How does EFR3 control insulin-stimulated plasma membrane dispersal of GLUT4?

EFR3 如何控制胰岛素刺激的 GLUT4 质膜扩散？

• 批准号: BB/X005178/1
• 负责人: Gwyn William Gould
• 金额: $ 61.4万
• 依托单位: University of Strathclyde
• 依托单位国家: 英国
• 项目类别: Research Grant
• 财政年份: 2023
• 资助国家: 英国
• 起止时间: 2023 至 无数据
• 项目状态: 未结题
• 来源: https://gtr.ukri.org/projects?ref=BB%2FX005178%2F1
• 关键词: How; does; EFR3; control; insulin

All cells are surrounded by a structure called the plasma membrane. This provides protection for a cell and helps keep the environment inside the cell stable. The plasma membrane has several functions, including regulating what gets in and out of the cell, and helping the cell sense and respond to external events.Nutrients like sugars are transported across the plasma membrane by specialised proteins called 'transporters'. Understanding how these nutrient transporters are controlled is important, as depending on the conditions a cell may need to increase or decrease the rate of entry of a particular nutrient, perhaps in response to a specific cue.Our group studies how sugar (glucose) transport is regulated, and in particular how this is regulated by a hormone called insulin. Insulin plays an important role in helping keep blood sugar levels constant by controlling the rate by which sugar crosses the plasma membrane of fat and muscle. Defective glucose transport is associated with diseases such as diabetes and also some neurological disorders, hence understanding how transporter proteins are regulated may have considerable impact.Our group has uncovered a new way in which membrane transporters are controlled. We have found that insulin acts to 'disperse' glucose transporters. In the absence of insulin transporters are clustered together (rather like sheep in a pen). Insulin acts to open the gates to the pen and allow the transporters to rapidly move around in the plasma membrane so that they can function effectively and allow glucose transport.We have been able to gain some clues to how a cell does this, and here we seek to further understand how this dispersal is controlled, to ask whether this is specific for sugar transporters or if it is displayed by other nutrient transporters (or happens to all plasma membrane proteins), and we will look to understand how hormones like insulin induce a change in clustering.Our work will, we believe, be of wide interest to colleagues who study cell membrane function from both a basic biology and a translational standpoint. To address these questions, we have created a team of biologists, physicists, and electronics experts to bring their skills to bear on a common problem of fundamental importance.

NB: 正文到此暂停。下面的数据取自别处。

(** X3.  On a configuration text that loads, in a run that no exception
    escapes from: whenever the required-field check for [languageCode]
    passes, the accessibility rule records its language finding as well, so
    the two rules never disagree in that direction.  When the menu rule
    raises, the accessibility rule is not reached and the finding is
    absent. *)
Theorem X3_language_rules_agree repo_root argv fs content :
  path_exists fs (target_path repo_root argv) = Ok true ->
  read_text fs (target_path repo_root argv) = Ok content ->
  (uncaught repo_root argv fs = None ->
   field_assigned "languageCode" content ->
   In language_present (results (fst (main repo_root argv fs))))
  /\ (forall e, uncaught repo_root argv fs = Some e ->
        ~ In language_present (results (fst (main repo_root argv fs)))).
Proof.
  intros He Hr. rewrite (main_loaded _ _ _ _ He Hr). cbn [fst results].
  rewrite (uncaught_loaded _ _ _ _ He Hr). split.
  - intros U A.
    assert (C : contains "languageCode" content = true).
    { destruct A as (pre & ws1 & ws2 & ws3 & value & post & -> & _).
      apply PyFacts.contains_app. exists (pre ++ ws1). eexists.
      rewrite <- app_assoc. reflexivity. }
    unfold findings, accessibility_findings. rewrite C. cbn [orb].
    destruct (menu_weights content); [|discriminate U].
    rewrite !in_app_iff. right. right. right. right. left. now left.
  - intros e U Hin.
    assert (X : existsb (has_message (message language_present))
                  (findings content) = true)
      by (apply existsb_exists; exists language_present; split;
          [exact Hin | reflexivity]).
    revert X. unfold findings. rewrite !existsb_app.
    assert (R : existsb (has_message (message language_present))
                  (map (required_finding content) required_fields) = false).
    { unfold required_fields, required_finding. cbn [map].
      repeat destruct (search _ _); reflexivity. }
    assert (S : existsb (has_message (message language_present))
                  (security_findings content) = false).
    { unfold security_findings.
      destruct (contains _ _); destruct (_ && _); reflexivity. }
    assert (D : existsb (has_message (message language_present))
                  (map (defensive_finding content) defensive_checks) = false).
    { unfold defensive_checks, defensive_finding. cbn [map].
      repeat destruct (search _ _); reflexivity. }
    rewrite R, S, D. unfold menu_findings.
    destruct (menu_weights content); [discriminate U|]. discriminate.
Qed.

Lemma X3_language_rules_agree_witness :
  In language_present
     (results (fst (main "/repo" []
        (one_file "/repo/config.toml" (config_with_weights "1" "2" "3")))))
  /\ ~ In language_present
       (results (fst (main "/repo" []
          (one_file "/repo/config.toml" config_with_overlong_weight)))).
Proof.
  split.
  - destruct (one_file_loads "/repo/config.toml" (config_with_weights "1" "2" "3"))
      as (E1 & E2).
    destruct (X3_language_rules_agree "/repo" [] _ _ E1 E2) as (H & _).
    apply H; [vm_compute; reflexivity|].
    apply required_present_iff. vm_compute. discriminate.
  - destruct (one_file_loads "/repo/config.toml" config_with_overlong_weight)
      as (E1 & E2).
    destruct (X3_language_rules_agree "/repo" [] _ _ E1 E2) as (_ & H).
    destruct (menu_weights_raises config_with_overlong_weight) as (e & W).
    { intros F. apply all_within_limit_iff in F.
      vm_compute in F. discriminate F. }
    apply (H e). rewrite (uncaught_loaded "/repo" [] _ _ E1 E2).
    now rewrite W.
Defined.

(** *** The report *)

Lemma nonempty_filter {A} (P : A -> bool) (l : list A) :
  nonempty (filter P l) = existsb P l.
Proof.
  induction l as [|a l IH]; simpl; [reflexivity|].
  destruct (P a); simpl; [reflexivity | exact IH].
Qed.

Lemma status_cases v :
  (status v = FAILED <-> existsb unmet_error (results v) = true)
  /\ (status v = PASSED <->
      existsb unmet_error (results v) = false
      /\ existsb unmet_warning (results v) = false).
Proof.
  unfold status, shown_errors, shown_warnings. rewrite !nonempty_filter.
  change (existsb (fun r => severity_eqb (severity r) error && negb (passed r))
            (results v))
    with (existsb unmet_error (results v)).
  change (existsb (fun r => severity_eqb (severity r) warning && negb (passed r))
            (results v))
    with (existsb unmet_warning (results v)).
  destruct (existsb unmet_error (results v));
    destruct (existsb unmet_warning (results v));
    split; split; try discriminate; try tauto; intros (? & ?); discriminate.
Qed.

Lemma no_unmet_warning_iff content :
  Forall within_limit (declared_weights content) ->
  (existsb unmet_warning (findings content) = false
   <-> flag_enabled "enableRobotsTXT" content
       /\ flag_enabled "enableGitInfo" content
       /\ NoDup (weight_values content)).
Proof.
  intros F. unfold findings. rewrite !existsb_app.
  rewrite (ConfigSpec.menu_findings_within _ F).
  rewrite (menu_weights_returns _ F).
  assert (R : existsb unmet_warning
                (map (required_finding content) required_fields) = false).
  { unfold required_fields, required_finding. cbn [map].
    repeat destruct (search _ _); reflexivity. }
  assert (S : existsb unmet_warning (security_findings content) = false).
  { unfold security_findings.
    destruct (contains _ _); destruct (_ && _); reflexivity. }
  assert (A : existsb unmet_warning (accessibility_findings content) = false).
  { unfold accessibility_findings.
    destruct (_ || _); destruct (search _ _); reflexivity. }
  rewrite R, S, A. cbn [orb]. rewrite orb_false_r.
  assert (M : existsb unmet_warning
                match weight_values content with
                | [] => []
                | _ :: _ =>
                    if Nat.eqb (length (weight_values content))
                               (len_set (weight_values content))
                    then [unique_weights_info (length (weight_values content))]
                    else [duplicate_weights_warning]
                end = false
              <-> NoDup (weight_values content)).
  { unfold len_set.
    destruct (weight_values content) as [|w ws] eqn:W.
    - split; [constructor | reflexivity].
    - destruct (Nat.eqb _ _) eqn:E.
      + apply Nat.eqb_eq in E. symmetry in E.
        apply PyFacts.nodup_length_iff in E. split; [now intros _ | reflexivity].
      + apply Nat.eqb_neq in E. split; [discriminate|].
        intros H. apply PyFacts.nodup_length_iff in H. exfalso. apply E.
        now rewrite H. }
  unfold defensive_checks, defensive_finding. cbn [map].
  destruct (defensive_search_cases "enableRobotsTXT" content) as [(S1 & N1)|(S1 & Y1)];
    destruct (defensive_search_cases "enableGitInfo" content) as [(S2 & N2)|(S2 & Y2)].
  - rewrite S1, S2. cbn. split; [discriminate | tauto].
  - rewrite S1. cbn. split; [discriminate | tauto].
  - rewrite S2. destruct (search (defensive_pattern "enableRobotsTXT") content);
      cbn; (split; [discriminate | tauto]).
  - destruct (search (defensive_pattern "enableRobotsTXT") content);
      [|now elim S1].
    destruct (search (defensive_pattern "enableGitInfo") content);
      [|now elim S2].
    cbn. rewrite M. tauto.
Qed.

所有的细胞都被一种叫做质膜的结构所包围。这为细胞提供保护，并有助于保持细胞内环境的稳定。质膜有几种功能，包括调节进出细胞的物质，帮助细胞感知和应对外部事件。糖等营养物质通过称为“转运体”的特殊蛋白质在质膜上运输。了解这些营养转运蛋白是如何被控制的很重要，因为根据细胞可能需要增加或减少特定营养物质进入的速度的条件，可能是为了对特定的信号做出反应。我们的团队研究了糖(葡萄糖)运输是如何被调节的，特别是它是如何被称为胰岛素的激素调节的。胰岛素通过控制糖穿过脂肪和肌肉质膜的速度，在帮助保持血糖水平稳定方面发挥着重要作用。葡萄糖转运缺陷与糖尿病等疾病和一些神经疾病有关，因此了解转运蛋白是如何调控的可能会产生相当大的影响。我们的团队发现了一种控制膜转运蛋白的新方法。我们发现，胰岛素起到“分散”葡萄糖转运蛋白的作用。在没有胰岛素转运体的情况下，胰岛素转运体聚集在一起(有点像羊圈里的羊)。胰岛素的作用是打开转运蛋白的大门，让转运蛋白在质膜中快速移动，从而有效地发挥作用，并允许葡萄糖的运输。我们已经能够获得一些细胞如何做到这一点的线索，在这里我们试图进一步了解这种扩散是如何被控制的，询问这是糖转运蛋白所特有的，还是其他营养转运蛋白(或所有质膜蛋白都存在)所显示的，我们将寻求了解像胰岛素这样的激素是如何诱导聚集的变化的。我们相信，我们的工作将会对从基础生物学和翻译角度研究细胞膜功能的同事产生广泛的兴趣。为了解决这些问题，我们组建了一个由生物学家、物理学家和电子学专家组成的团队，将他们的技能运用到一个具有根本重要性的共同问题上。